Wednesday, March 25, 2020

And More

Our new normal has been a bit stressful.  I still can't recover from the Earthquakes.  It makes my heart skip a beat every after shock we have...and being at home instead of work is lonely, and I'm not totally convinced Jack and Nick are doing their online work. AND they fight ALL the time.  Being in times of stress it is also difficult that I can't get around due to my ankle surgery.   It is difficult to get to the store to stock up and get groceries.  I have to wait for help for everything.  So, I have had a few things troubling my heart lately.  Like a lot.
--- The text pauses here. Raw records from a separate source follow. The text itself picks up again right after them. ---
(* ===== verification/KernelLogic.v ===== *)
(** * A logic for the kernel monad

    [wp m Q k]: if [m] returns from [k], it returns a value and a kernel that
    satisfy [Q].  A panic of the source stops the machine, so nothing is asked of
    it.  The rules decompose an operation into its primitive steps; operations that
    only read the kernel are recognised by the class [ReadOnly]. *)

From S2P Require Import Prelude State CapTable Extents Registry PointerFrames HeapLedger.
From S2P Require Import Fabric FabricCells FabricHeap Block Nic Desc Isa Core Kernel Syscalls Scheduler.

Definition wp {A} (m : kernelM A) (Q : A → Kernel → Prop) (k : Kernel) : Prop :=
  match m k with Done (k', a) => Q a k' | Panic => True end.

(** ** Rules *)
Lemma wp_Done {A} (m : kernelM A) Q k k' a : wp m Q k → m k = Done (k', a) → Q a k'.
Proof. unfold wp. intros Hw Hm. by rewrite Hm in Hw. Qed.
Lemma wp_run {A} (m : kernelM A) (Q : A → Kernel → Prop) k :
  (∀ k' a, m k = Done (k', a) → Q a k') → wp m Q k.
Proof. unfold wp. destruct (m k) as [[k' a]|]; auto. Qed.
Lemma wp_mono {A} (m : kernelM A) (P Q : A → Kernel → Prop) k :
  wp m P k → (∀ a k', P a k' → Q a k') → wp m Q k.
Proof. unfold wp. destruct (m k) as [[k' a]|]; auto. Qed.
Lemma wp_bind {A B} (m : kernelM A) (g : A → kernelM B) Q k : wp m (λ a, wp (g a) Q) k → wp (m ≫= g) Q k.
Proof. unfold wp, mbind, kernelM_bind. by destruct (m k) as [[k' a]|]. Qed.
Lemma wp_ret {A} (a : A) (Q : A → Kernel → Prop) k : Q a k → wp (mret a) Q k.
Proof. done. Qed.
Lemma wp_gets {A} (g : Kernel → A) (Q : A → Kernel → Prop) k : Q (g k) k → wp (gets g) Q k.
Proof. done. Qed.
Lemma wp_modify g (Q : unit → Kernel → Prop) k : Q tt (g k) → wp (modify g) Q k.
Proof. done. Qed.
Lemma wp_lift {A} (m : outcome A) (Q : A → Kernel → Prop) k : (∀ a, m = Done a → Q a k) → wp (lift m) Q k.
Proof. unfold wp, lift. destruct m; auto. Qed.
Lemma wp_asks {A} (g : Kernel → outcome A) (Q : A → Kernel → Prop) k :
  (∀ a, g k = Done a → Q a k) → wp (asks g) Q k.
Proof. unfold wp, asks. destruct (g k); auto. Qed.
Lemma wp_on_fabric {A} (g : Fabric → outcome (Fabric * A)) (Q : A → Kernel → Prop) k :
  (∀ f a, g (k_fabric k) = Done (f, a) → Q a (set_k_fabric f k)) → wp (on_fabric g) Q k.
Proof. unfold wp, on_fabric. destruct (g _) as [[f a]|]; auto. Qed.
Lemma wp_option {A B} (m : kernelM (option A)) (g : A → kernelM (option B)) Q k :
  wp m (λ o k', match o with Some a => wp (g a) Q k' | None => Q None k' end) k → wp (kbind_option m g) Q k.
Proof. intros Hw. apply wp_bind. eapply wp_mono; [exact Hw|]. by intros [a|] k'. Qed.
Lemma wp_result {A B} (m : kernelM (result Z A)) (g : A → kernelM (result Z B)) Q k :
  wp m (λ r k', match r with Ok a => wp (g a) Q k' | Err e => Q (Err e) k' end) k → wp (kbind_result m g) Q k.
Proof. intros Hw. apply wp_bind. eapply wp_mono; [exact Hw|]. by intros [a|e] k'. Qed.

Lemma wp_require b (Q : option unit → Kernel → Prop) k :
  (b = true → Q (Some tt) k) → (b = false → Q None k) → wp (require b) Q k.
Proof. intros. destruct b; unfold wp, require; cbn; auto. Qed.
Lemma wp_check b c (Q : result Z unit → Kernel → Prop) k :
  (b = true → Q (Ok tt) k) → (b = false → Q (Err c) k) → wp (check b c) Q k.
Proof. intros. destruct b; unfold wp, check; cbn; auto. Qed.

(** A loop with an invariant on the elements still to come *)
Lemma wp_for {A} (l : list A) (g : A → kernelM unit) (I : list A → Kernel → Prop) k :
  (∀ x rest k, I (x :: rest) k → wp (g x) (λ _, I rest) k) → I l k → wp (for_ l g) (λ _, I []) k.
Proof.
  intros Hg. revert k. induction l as [|x l IH]; intros k Hi; [done|]. cbn [for_].
  apply wp_bind. eapply wp_mono; [by apply Hg|]. intros [] k' Hk. by apply IH.
Qed.

(** *** Total correctness: [m] returns, and then what [wp] says of it holds. *)
Definition returns {A} (m : kernelM A) (k : Kernel) : Prop := ∃ k' a, m k = Done (k', a).

Lemma returns_wp {A} (m : kernelM A) (Q : A → Kernel → Prop) k :
  returns m k → wp m Q k → ∃ k' a, m k = Done (k', a) ∧ Q a k'.
Proof. intros (k'&a&E) Hw. exists k', a. split; [done|]. by eapply wp_Done. Qed.
Lemma returns_bind {A B} (m : kernelM A) (g : A → kernelM B) k :
  returns m k → wp m (λ a, returns (g a)) k → returns (m ≫= g) k.
Proof.
  intros (k1&a&E) Hw. destruct (wp_Done _ _ _ _ _ Hw E) as (k2&b&E2). exists k2, b.
  unfold mbind, kernelM_bind. by rewrite E.
Qed.
Lemma returns_ret {A} (a : A) k : returns (mret a) k.
Proof. by exists k, a. Qed.
Lemma returns_gets {A} (g : Kernel → A) k : returns (gets g) k.
Proof. by exists k, (g k). Qed.
Lemma returns_modify g k : returns (modify g) k.
Proof. by exists (g k), tt. Qed.
Lemma returns_for {A} (l : list A) (g : A → kernelM unit) (I : list A → Kernel → Prop) k :
  (∀ x rest k, I (x :: rest) k → returns (g x) k ∧ wp (g x) (λ _, I rest) k) → I l k → returns (for_ l g) k.
Proof.
  intros Hg. revert k. induction l as [|x l IH]; intros k Hi; [apply returns_ret|]. cbn [for_].
  destruct (Hg x l k Hi) as [Hr Hw]. apply returns_bind; [done|]. eapply wp_mono; [exact Hw|]. intros [] k'. apply IH.
Qed.

Lemma length_delete_le {A} n (l : list A) : (length (delete n l) ≤ length l)%nat.
Proof. rewrite delete_take_drop, length_app, length_take, length_drop. lia. Qed.

(** ** Process slots *)
Definition put (i : nat) (p : Process) (k : Kernel) : Kernel := set_k_processes (<[i := p]> (k_processes k)) k.

Lemma put_id i p k : k_processes k !! i = Some p → put i p k = k.
Proof. intros Hp. unfold put. rewrite list_insert_id by done. by destruct k. Qed.
Lemma put_put i p q k : put i p (put i q k) = put i p k.
Proof. unfold put. cbn. by rewrite list_insert_insert_eq. Qed.
Lemma put_lookup i p q k : k_processes k !! i = Some q → k_processes (put i p k) !! i = Some p.
Proof. intros Hq. cbn. apply list_lookup_insert_eq. by eapply lookup_lt_Some. Qed.
Lemma put_lookup_ne i j p k : i ≠ j → k_processes (put i p k) !! j = k_processes k !! j.
Proof. intros ?. cbn. by apply list_lookup_insert_ne. Qed.

Lemma wp_get_process i (Q : Process → Kernel → Prop) k :
  (∀ p, k_processes k !! i = Some p → Q p k) → wp (get_process i) Q k.
Proof. intros Hq. apply wp_asks. intros p Hp. by apply Hq, vec_get_Done. Qed.
Lemma wp_set_process i p (Q : unit → Kernel → Prop) k : Q tt (put i p k) → wp (set_process i p) Q k.
Proof.
  intros Hq. unfold wp, set_process. destruct (vec_set _ _ _) as [l|] eqn:E; [|done].
  by apply vec_set_insert in E as [-> _].
Qed.
Lemma wp_with_process i g (Q : unit → Kernel → Prop) k :
  (∀ p, k_processes k !! i = Some p → Q tt (put i (g p) k)) → wp (with_process i g) Q k.
Proof. intros Hq. apply wp_bind, wp_get_process. intros p Hp. by apply wp_set_process, Hq. Qed.
Lemma wp_with_core i g (Q : unit → Kernel → Prop) k :
  (∀ p c, k_processes k !! i = Some p → g (p_core p) = Done c → Q tt (put i (set_p_core c p) k)) →
  wp (with_core i g) Q k.
Proof.
  intros Hq. apply wp_bind, wp_get_process. intros p Hp. apply wp_bind, wp_lift. intros c Hc.
  apply wp_set_process. by apply Hq.
Qed.
Lemma wp_set_mailbox i b (Q : unit → Kernel → Prop) k :
  ((i < length (k_mailboxes k))%nat → Q tt (set_k_mailboxes (<[i := b]> (k_mailboxes k)) k)) →
  wp (set_mailbox i b) Q k.
Proof.
  intros Hq. unfold wp, set_mailbox. destruct (vec_set _ _ _) as [l|] eqn:E; [|done].
  apply vec_set_insert in E as [-> ?]. auto.
Qed.
Lemma wp_set_lifecycle i t (Q : unit → Kernel → Prop) k :
  ((i < length (k_lifecycle_tables k))%nat →
     Q tt (set_k_lifecycle_tables (<[i := t]> (k_lifecycle_tables k)) k)) →
  wp (set_lifecycle i t) Q k.
Proof.
  intros Hq. unfold wp, set_lifecycle. destruct (vec_set _ _ _) as [l|] eqn:E; [|done].
  apply vec_set_insert in E as [-> ?]. auto.
Qed.
Lemma wp_get_mailbox i (Q : list Message → Kernel → Prop) k :
  (∀ b, k_mailboxes k !! i = Some b → Q b k) → wp (get_mailbox i) Q k.
Proof. intros Hq. apply wp_asks. intros b Hb. by apply Hq, vec_get_Done. Qed.
Lemma wp_get_lifecycle i (Q : list LifecycleEntry → Kernel → Prop) k :
  (∀ t, k_lifecycle_tables k !! i = Some t → Q t k) → wp (get_lifecycle i) Q k.
Proof. intros Hq. apply wp_asks. intros b Hb. by apply Hq, vec_get_Done. Qed.
Lemma wp_set_controller i c (Q : unit → Kernel → Prop) k :
  (∀ d, k_devices k !! i = Some d →
     Q tt (set_k_devices (<[i := mkDeviceSlot (ds_binding d) c]> (k_devices k)) k)) →
  wp (set_controller i c) Q k.
Proof. intros Hq. unfold wp, set_controller. destruct (k_devices k !! i); auto. Qed.

(** *** Operations on a slot in range return. *)
Lemma returns_get_process i p k : k_processes k !! i = Some p → returns (get_process i) k.
Proof. intros Hp. unfold returns, get_process, asks. rewrite (vec_get_lookup _ _ _ Hp). eauto. Qed.
Lemma returns_set_process i p q k : k_processes k !! i = Some p → returns (set_process i q) k.
Proof.
  intros Hp%lookup_lt_Some. unfold returns, set_process, vec_set. rewrite (proj2 (Nat.ltb_lt _ _)) by done. eauto.
Qed.
Lemma returns_with_process i p g k : k_processes k !! i = Some p → returns (with_process i g) k.
Proof.
  intros Hp. apply returns_bind; [by eapply returns_get_process|]. apply wp_get_process. intros q Hq.
  by eapply returns_set_process.
Qed.
Lemma returns_set_mailbox i b k : (i < length (k_mailboxes k))%nat → returns (set_mailbox i b) k.
Proof. intros Hp. unfold returns, set_mailbox, vec_set. rewrite (proj2 (Nat.ltb_lt _ _)) by done. eauto. Qed.
Lemma returns_set_lifecycle i t k : (i < length (k_lifecycle_tables k))%nat → returns (set_lifecycle i t) k.
Proof. intros Hp. unfold returns, set_lifecycle, vec_set. rewrite (proj2 (Nat.ltb_lt _ _)) by done. eauto. Qed.

(** ** Operations that only read *)
Class ReadOnly {A} (m : kernelM A) : Prop := read_only : ∀ k k' a, m k = Done (k', a) → k' = k.

Lemma wp_read {A} (m : kernelM A) `{!ReadOnly m} (Q : A → Kernel → Prop) k :
  (∀ a, m k = Done (k, a) → Q a k) → wp m Q k.
Proof. intros Hq. apply wp_run. intros k' a Hm. apply read_only in Hm as Hk. subst k'. auto. Qed.

#[export] Instance ret_ro {A} (a : A) : ReadOnly (mret a).
Proof. by intros k k' x [= -> _]. Qed.
#[export] Instance gets_ro {A} (g : Kernel → A) : ReadOnly (gets g).
Proof. by intros k k' x [= -> _]. Qed.
#[export] Instance asks_ro {A} (g : Kernel → outcome A) : ReadOnly (asks g).
Proof. intros k k' x. unfold asks. destruct (g k); [by intros [= -> _]|done]. Qed.
#[export] Instance lift_ro {A} (m : outcome A) : ReadOnly (lift m).
Proof. intros k k' x. unfold lift. destruct m; [by intros [= -> _]|done]. Qed.
#[export] Instance bind_ro {A B} (m : kernelM A) (g : A → kernelM B) :
  ReadOnly m → (∀ a, ReadOnly (g a)) → ReadOnly (m ≫= g).
Proof.
  intros Hm Hg k k' b. unfold mbind, kernelM_bind. destruct (m k) as [[k1 a]|] eqn:E; [|done].
  apply Hm in E as ->. apply Hg.
Qed.
#[export] Instance option_ro {A B} (m : kernelM (option A)) (g : A → kernelM (option B)) :
  ReadOnly m → (∀ a, ReadOnly (g a)) → ReadOnly (kbind_option m g).
Proof. intros Hm Hg. apply bind_ro; [done|]. intros [a|]; [apply Hg|apply ret_ro]. Qed.
#[export] Instance result_ro {A B} (m : kernelM (result Z A)) (g : A → kernelM (result Z B)) :
  ReadOnly m → (∀ a, ReadOnly (g a)) → ReadOnly (kbind_result m g).
Proof. intros Hm Hg. apply bind_ro; [done|]. intros [a|e]; [apply Hg|apply ret_ro]. Qed.

(** Decompose an operation, case by case, into reads the instances cover. *)
Ltac solve_ro :=
  repeat (cbv beta zeta; first
    [ apply _
    | match goal with |- ∀ _, _ => intros ? end
    | apply bind_ro | apply option_ro | apply result_ro
    | match goal with |- ReadOnly (match ?x with _ => _ end) => destruct x end ]).

#[export] Instance get_process_ro i : ReadOnly (get_process i) := asks_ro _.
#[export] Instance get_mailbox_ro i : ReadOnly (get_mailbox i) := asks_ro _.
#[export] Instance get_lifecycle_ro i : ReadOnly (get_lifecycle i) := asks_ro _.
#[export] Instance device_at_ro i : ReadOnly (device_at i) := asks_ro _.
#[export] Instance arg_ro i r : ReadOnly (arg i r).
Proof. unfold arg. solve_ro. Qed.
#[export] Instance key_of_ro i : ReadOnly (key_of i).
Proof. unfold key_of. solve_ro. Qed.
#[export] Instance require_ro b : ReadOnly (require b) := ret_ro _.
#[export] Instance some_or_ro {A} (o : option A) c : ReadOnly (some_or o c) := ret_ro _.
#[export] Instance check_ro b c : ReadOnly (check b c) := ret_ro _.
#[export] Instance lift_ok_ro {E A} (m : fallible E A) : ReadOnly (lift_ok m).
Proof. unfold lift_ok. solve_ro. Qed.
#[export] Instance resolve_capability_ro i h : ReadOnly (resolve_capability i h).
Proof. unfold resolve_capability. solve_ro. Qed.
#[export] Instance message_route_ro i s : ReadOnly (message_route i s).
Proof. unfold message_route. solve_ro. Qed.
#[export] Instance debug_check_ro `{Profile} m : ReadOnly m → ReadOnly (debug_check m).
Proof. intros ?. unfold debug_check. solve_ro. Qed.

Section syscalls.
Context `{Profile} `{Host}.
#[export] Instance resolve_virtual_range_ro i v s : ReadOnly (resolve_virtual_range i v s).
Proof. unfold resolve_virtual_range. solve_ro. Qed.
#[export] Instance resolve_address_ro i v : ReadOnly (resolve_address i v).
Proof. unfold resolve_address. solve_ro. Qed.
#[export] Instance read_virtual_bytes_ro i v s : ReadOnly (read_virtual_bytes i v s).
Proof. unfold read_virtual_bytes. solve_ro. Qed.
#[export] Instance image_authority_ro i : ReadOnly (image_authority i).
Proof. unfold image_authority. solve_ro. Qed.
#[export] Instance field_ro raw b i : ReadOnly (field raw b i).
Proof. unfold field. solve_ro. Qed.
#[export] Instance read_layout_ro i a : ReadOnly (read_layout i a).
Proof. unfold read_layout. solve_ro. Qed.
#[export] Instance descriptor_target_ro i v o s : ReadOnly (descriptor_target i v o s).
Proof. unfold descriptor_target. solve_ro. Qed.
#[export] Instance read_grant_ro i raw n : ReadOnly (read_grant i raw n).
Proof. unfold read_grant. solve_ro. Qed.
#[export] Instance read_map_ro i raw n : ReadOnly (read_map i raw n).
Proof. unfold read_map. solve_ro. Qed.
#[export] Instance collect_ro {A B} (g : A → kernelM (option B)) l : (∀ x, ReadOnly (g x)) → ReadOnly (collect g l).
Proof. intros ?. induction l; cbn [collect]; solve_ro. Qed.
#[export] Instance read_table_ro i a c s : ReadOnly (read_table i a c s).
Proof. unfold read_table. solve_ro. Qed.
#[export] Instance device_gate_ro i h r s : ReadOnly (device_gate i h r s).
Proof. unfold device_gate. solve_ro. Qed.
#[export] Instance buffer_gate_ro i h r : ReadOnly (buffer_gate i h r).
Proof. unfold buffer_gate. solve_ro. Qed.
#[export] Instance preflight_dev_submit_ro i : ReadOnly (preflight_dev_submit i).
Proof. unfold preflight_dev_submit. solve_ro. Qed.
#[export] Instance nic_gates_ro i r a : ReadOnly (nic_gates i r a).
Proof. unfold nic_gates. solve_ro. Qed.
#[export] Instance preflight_nic_rx_ro i : ReadOnly (preflight_nic_rx i).
Proof. unfold preflight_nic_rx. solve_ro. Qed.
#[export] Instance preflight_nic_tx_ro i : ReadOnly (preflight_nic_tx i).
Proof. unfold preflight_nic_tx. solve_ro. Qed.
End syscalls.

(** ** Automation *)

(** One step through an operation: primitive steps by their rule, operations that
    only read by remembering what they returned, and case analysis. *)
Ltac wp_step :=
  cbv beta zeta; cbn [fst snd];
  lazymatch goal with
  | |- wp (mbind _ _) _ _ => apply wp_bind
  | |- wp (kbind_option _ _) _ _ => apply wp_option
  | |- wp (kbind_result _ _) _ _ => apply wp_result
  | |- wp (mret _) _ _ => apply wp_ret
  | |- wp (gets _) _ _ => apply wp_gets
  | |- wp (get_process _) _ _ => apply wp_get_process; intros ? ?
  | |- wp (get_mailbox _) _ _ => apply wp_get_mailbox; intros ? ?
  | |- wp (get_lifecycle _) _ _ => apply wp_get_lifecycle; intros ? ?
  | |- wp (lift _) _ _ => apply wp_lift; intros ? ?
  | |- wp (require _) _ _ => apply wp_require; intros ?
  | |- wp (check _ _) _ _ => apply wp_check; intros ?
  | |- wp (match ?x with _ => _ end) _ _ => destruct x eqn:?
  | |- match ?x with _ => _ end => destruct x eqn:?
  | |- wp _ _ _ => apply wp_read; [apply _|]; intros ? ?
  end.
Ltac wp_steps := repeat wp_step.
Then today, around noon I hear something then I hear Jack yell to me that Nick is having a seizure.  Ok.  I grabbed my crutches and grabbed the rescue medication, and headed downstairs.  I'm surprised I remembered the medication.  If  he needed it, I knew Jack could never find it.  Anyway, I get to the basement and Nick is on the couch having a seizure.  He is breathing.  I sit by him and keep asking him if he knows his name.  He says his name is siri and the next time he doesn't know his name or who I am.  He keeps moving around and trying to get up.  Eventually things calm down and he remembers his name and my name.  We just sit on the couch for a while.

You know, I am not sure how much more I can take.

I am grateful that I still have my job and all my children are safe so far.   But really, I have had enough.  LIKE enough.